Contemporary Art
Live Auction, 17 February 2018
Contemporary Art
Incl. Buyer's Premium & VAT
About this Item
edition 1 of 5 + 2AP; accompanied by C-Stunner, signed
Notes
Cyrus Kabiru is a self-taught artist who grew up in Kibera, a slum in Nairobi, Kenya. He started making his roughhewn sculptural glasses, called C-Stunners, at a young age. Prompted by his father, who wore glasses and had to repair them himself, Kabiru initially made his sculptures for pleasure. Later, at school, he realised they could be bartered for homework. The material for his work is retrieved from Dandora, a sprawling dumpsite east of Nairobi that is home to many scrap foragers. Kabiru’s practice, which encompasses sculpture and photography, is essentially transformative. “I give the trash a second chance,” he is frequently quoted, alongside: “We need to move from selling poverty to selling creativity.”1 As with the masks of Beninese artist Romuald Hazoumè, who also works with the detritus of the African city, Kabiru’s glasses are disquisitions on pleasure and creativity.
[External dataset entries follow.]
(** The other operations do not touch the endpoint. *)
Lemma other_keeps_endpoint task r o r' :
  requested r task <> Some OpSend -> requested r task <> Some OpReceive ->
  running_task r = Ok task -> rt_context r task = Ok (context_of r task) ->
  handle_trap_inner task r = (Ok o, r') -> rt_endpoint r' = rt_endpoint r.
Proof.
  intros Hns Hnr Hrun Hctx H. unfold handle_trap_inner in H.
  rewrite (readM_step _ _ _ task Hrun), Z.eqb_refl in H. cbn [negb] in H.
  rewrite (readM_step (fun r => rt_context r task) _ _ _ Hctx) in H. cbv zeta in H. unfold requested in *.
  destruct (TrapOperation_parse _) as [[]|]; try done;
    (match type of H with ?m r = _ => assert (Hk : keeps rt_endpoint (rt_endpoint r) m) end;
     [|by eapply Hk]).
  - apply keeps_yield, _.
  - apply keeps_exit, _.
  - apply keeps_duplicate, _.
  - apply keeps_close, _.
  - by apply keeps_start.
  - unfold submit_approval, broker_mut. keeps_solve.
  - apply keeps_inspect, _.
  - unfold decide_approval, fail_broker_epoch_exhaustion, broker_mut. cbv zeta. keeps_solve.
  - unfold commit_effect, broker_mut. keeps_solve.
  - apply keeps_resume_validated, _.
  - apply keeps_resume_validated, _.
  - apply keeps_resume_with, _.
Qed.

Lemma trap_conserves r task o r' :
  rt_inv r -> running_task r = Ok task -> handle_trap task r = (Ok o, r') ->
  pending r ++ sent r task r' = received r task r' ++ pending r'.
Proof.
  intros Hi Hrun Htrap. pose proof (proj1 (running_task_spec r task Hi) Hrun) as [Ht Hst].
  unfold handle_trap in Htrap. rewrite transactional_ok in Htrap.
  assert (Hctx : rt_context r task = Ok (context_of r task)).
  { unfold rt_context. by rewrite slot_valid. }
  destruct (decide (requested r task = Some OpSend)) as [Hs|Hns].
  - unfold handle_trap_inner in Htrap.
    rewrite (readM_step _ _ _ task Hrun), Z.eqb_refl in Htrap. cbn [negb] in Htrap.
    rewrite (readM_step (fun r => rt_context r task) _ _ _ Hctx) in Htrap. cbv zeta in Htrap.
    pose proof Hs as Hs'. unfold requested in Hs'. rewrite Hs' in Htrap.
    by eapply send_conserves.
  - destruct (decide (requested r task = Some OpReceive)) as [Hr|Hnr].
    + unfold handle_trap_inner in Htrap.
      rewrite (readM_step _ _ _ task Hrun), Z.eqb_refl in Htrap. cbn [negb] in Htrap.
      rewrite (readM_step (fun r => rt_context r task) _ _ _ Hctx) in Htrap. cbv zeta in Htrap.
      pose proof Hr as Hr'. unfold requested in Hr'. rewrite Hr' in Htrap.
      by eapply receive_conserves.
    + assert (He : rt_endpoint r' = rt_endpoint r) by (by eapply other_keeps_endpoint).
      unfold sent, received, pending. rewrite He, bool_decide_eq_false_2 by done.
      cbn [andb]. rewrite app_nil_r. by destruct (requested r task) as [[]|].
Qed.

(** ** The endpoint along a run *)

(** Zero once the receiver's teardown has begun. *)
Definition receiver_generation (r : Runtime) : Z := ep_receiver_generation (rt_endpoint r).

#[export] Instance receiver_generation_global : GlobalProjection receiver_generation.
Proof. by split. Qed.
#[export] Instance pending_global : GlobalProjection pending.
Proof. by split. Qed.

Lemma trap_keeps_receiver task g : keeps receiver_generation g (handle_trap task).
Proof.
  apply keeps_transactional. unfold handle_trap_inner. apply keeps_bind; [apply keeps_read|intros running].
  destruct (negb (running =? task)); [apply keeps_throw|]. apply keeps_bind; [apply keeps_read|intros input]. cbv zeta.
  destruct (TrapOperation_parse _) as [[]|]; try (by apply keeps_start);
    try (unfold send, receive, endpoint_mut; keeps_solve);
    try (unfold submit_approval, decide_approval, commit_effect, fail_broker_epoch_exhaustion, broker_mut; cbv zeta; keeps_solve);
    auto using keeps_yield, keeps_exit, keeps_duplicate, keeps_close, keeps_inspect,
      keeps_resume_validated, keeps_resume_with with typeclass_instances.
Qed.

(** Without a receiver no message is accepted, and none is handed over. *)
Lemma trap_no_receiver r task o r' :
  rt_inv r -> handle_trap task r = (Ok o, r') -> receiver_generation r = 0 -> pending r = [] ->
  sent r task r' = [] /\ received r task r' = [] /\ pending r' = [].
Proof.
  intros Hi Htrap Hg Hp. pose proof (trap_running _ _ _ _ Htrap) as Hrun.
  pose proof (trap_conserves r task o r' Hi Hrun Htrap) as Hc. rewrite Hp in Hc. cbn [app] in Hc.
  assert (Hs : sent r task r' = []); [|rewrite Hs in Hc; symmetry in Hc; by apply app_eq_nil in Hc as [-> ->]].
  unfold sent. destruct (bool_decide (requested r task = Some OpSend)) eqn:Hop; [|done]. apply bool_decide_eq_true in Hop.
  pose proof (proj1 (running_task_spec r task Hi) Hrun) as [Ht Hst]. destruct (ri_sched _ Hi) as (l & Hq & _).
  assert (Hctx : rt_context r task = Ok (context_of r task)) by (unfold rt_context; by rewrite slot_valid).
  unfold handle_trap in Htrap. rewrite transactional_ok in Htrap. unfold handle_trap_inner in Htrap.
  rewrite (readM_step _ _ _ task Hrun), Z.eqb_refl in Htrap. cbn [negb] in Htrap.
  rewrite (readM_step (fun r => rt_context r task) _ _ _ Hctx) in Htrap. cbv zeta in Htrap.
  change (TrapOperation_parse (tc_rax (context_of r task))) with (requested r task) in Htrap. rewrite Hop in Htrap.
  rewrite (send_eq r task _ _ _ l) in Htrap by done. injection Htrap as _ <-.
  destruct (send_refusal r task _ _) as [s|] eqn:Hs.
  - by rewrite (refused_status task s r) by (by eapply send_refusal_status).
  - by apply send_refusal_None in Hs as (_ & Hne & _).
Qed.

(** The supervised profile has no endpoint. *)
Lemma supervised_endpoint r : rt_inv r -> rt_profile r = Supervised -> pending r = [] /\ receiver_generation r = 0.
Proof.
  intros Hi Hp. unfold pending, receiver_generation. by rewrite (su_endpoint _ (rt_inv_profile_sup r Hi Hp)).
Qed.

Lemma receiver_closed r :
  rt_inv r -> ct_state (ts_capabilities (rt_task1 r)) <> TableLive -> pending r = [] /\ receiver_generation r = 0.
Proof.
  intros Hi Hn. destruct (rt_profile r) eqn:Hp; [|by apply supervised_endpoint].
  destruct (en_receiver_gone _ _ _ (co_endpoint _ (rt_inv_profile_coop r Hi Hp)) Hn) as (_ & Hg & Ho).
  unfold pending, receiver_generation. by rewrite Ho, Hg.
Qed.

Lemma sender_teardown_keeps {X} (f : Runtime -> X) `{!GlobalProjection f} x :
  (forall r, f (rt_set_endpoint (endpoint_sender_gone (rt_endpoint r)) r) = f r) ->
  keeps f x (begin_teardown_cooperative 1).
Proof.
  intros Hf. unfold begin_teardown_cooperative, endpoint_mut, capabilities_step. change (1 =? SENDER_TASK_ID) with true. keeps_solve.
  by apply keeps_modify.
Qed.

(** The teardown of the receiver empties the endpoint and closes its side. *)
Lemma begin_receiver r r' :
  rt_inv r -> begin_teardown 2 r = (Ok tt, r') -> pending r' = [] /\ receiver_generation r' = 0.
Proof.
  intros Hi Hb. destruct (begin_teardown_live r 2 r' Hb) as (Ht & Hex & HL).
  destruct (begin_teardown_ok r 2 Hi Ht Hex HL) as (r1 & Heq & Hi1 & _ & HC & _). rewrite Heq in Hb. injection Hb as <-.
  apply receiver_closed; [done|]. change (task_slot r1 2) with (rt_task1 r1) in HC. congruence.
Qed.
When worn, notably by Kabiru for his photographic portraits, they confuse seeing and being seen, object and performance. “When I make these glasses I am Cyrus, the artist, but when I wear them I am a different person,” stated Kabiru.2
1. Sean O’Toole, ‘International Style’, frieze, Issue 171, May 2015, page 31
2. Cyrus Kabiru, quoted at www.smacgallery.com, 2015, https://smacgallery.com/exhibition/cyrus-kabiru-c-stunners-black-mamba-29-01-15-14-03-15/
Exhibited
The Armory Show, New York, 2017.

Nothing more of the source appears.